Lima beans adorn Ventura’s City Hall

Lima Beans can be found at the Ventra city hall if you look hard enough. Photo by Patricia Schallert

by Richard Senate

The beautiful Ventura City Hall sits like a grand dame over the downtown of our community. It was built over a century ago to serve as the Ventura Counties Courthouse. Few people notice that above the doorway is a strange ornament.  They are pods of some sort of plant. An odd symbol for such an august building–but a fitting one.  They are pods of Lima Beans!  Their scientific name is  Phaseulus lunatus but they are better known as lima beans or butter beans. Why are they there? Because Ventura was once the lima bean capital of the nation and taxes on the humble bean helped to pay for the construction of the courthouse in 1912.

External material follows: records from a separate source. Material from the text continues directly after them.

(** A bound job whose document yields no payload fails: whenever [execute]
    returns, the job is in a terminal phase. *)
Lemma execute_rejects errtext json_unmarshal base64_encode rounds rec t g e d :
  payloadFor errtext rec.(Doc) = Err e -> reachable d -> job_at d rec.(JobID) PastBind ->
  ensures (fun _ d' => job_at d' rec.(JobID) Settled)
    (execute errtext json_unmarshal base64_encode rounds rec t g) d.
Proof.
  intros HE R H%(steady_reachable _ _ _ R). unfold execute. destruct (cut_target g) as [site tid].
  pose proof (payloadFor_marshals _ _ _ HE) as M. pose proof errmap_marshals as EM.
  intros d1 R1. apply (steady_run _ _ _ _ R1) in H. intros []; cbn [negb]; rewrite ?HE;
    (eapply obeys_mono; [|by apply (fails_settled _ _ _ _ (Finished None))]); intros a d' [S _]; exact S.
Qed.

(** The exception is real: when the adapter reports that the task succeeded
    with a NaN among its usage, the executor is done, the charge is in the
    ledger and the task's row says SUCCEEDED, but the job stays RUNNING, and
    nobody follows it any more. *)
Definition nan_report : TaskStatus := mkTaskStatus TASK_SUCCEEDED None [("qpu-seconds", S754_nan)] None.

(** ** Concrete runs *)

Definition demo_policies : policies := mkPolicies fifoPolicy 0 [].

Definition demo_rec : JobRecord :=
  mkJobRecord "j1" "acme/chem" "bell" Scheduled (mkdoc [("spec", JStr "bell")]) ∅ 10 20.

Definition demo_submitted : db := (TransitionJob demo_bound 30 "j1" Submitted None).2.

Lemma demo_submitted_reachable : reachable demo_submitted.
Proof. eapply reachable_store_step; [apply demo_bound_reachable|apply step_transition, target_Submitted]. Qed.

Lemma demo_submitted_at : job_at demo_submitted "j1" PastSubmitted.
Proof. eexists. split; [vm_compute; reflexivity|]. left. vm_compute. reflexivity. Qed.

Lemma demo_bound_at : job_at demo_bound "j1" PastBind.
Proof. eexists. split; [vm_compute; reflexivity|]. left. vm_compute. reflexivity. Qed.

Definition demo_done : TaskStatus :=
  mkTaskStatus TASK_SUCCEEDED (Some (mkResult "counts" "" "")) [("shots", f_of_Z 100); ("qpu-seconds", f_of_Z 3)] None.

(** A standby schedules nothing: behind a gate that stays closed [Run] binds
    and moves no job, whatever it may still resume. *)
Lemma standby_never_binds errtext n ps h :
  always (fun _ l => match l with LSpawn _ => True | _ => False end) (fun _ _ => True) h
    (Run errtext (Some (fun _ => false)) n ps).
Proof.
  unfold Run. apply (always_bind _ _ (fun _ _ => True)).
  - unfold resume. cbn [always]. intros ts. revert h. induction ts as [|t ts IH]; intros h; cbn [resume_tasks always]; [done|].
    intros [r|e]; cbn [always]; [split; [done|intros _]|]; apply IH.
  - intros h' _ _. revert h'. induction n as [|n IH]; intros h'; cbn [run_cycles always]; [done|]. intros []; [done|intros _; apply IH].
Qed.

(** No payload of the examples is JSON, and library errors have no text. *)
Definition no_json (_ : string) : option (option doc) := None.
Definition no_text (_ : libcall) (_ : string) : string := "".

They came to California from Peru (hence the name Lima after the capital of that South American nation). New evidence indicated they were really developed in Guatemala by the Native American peoples of that land.  They found that in the 19th Century the lima bean grew well in Ventura’s soil. It is a dry crop with little need for irrigation and soon trainloads of the bean were shipped back east and Ventura became know for her butter beans.

In the 1897 World’s Fair, Ventura Counties contribution to the California Pavilion was a 97-foot-tall Chinese pagoda made and covered with lima beans. The pagoda was only fitting, because most of the beans were harvested by Chinese Laborers.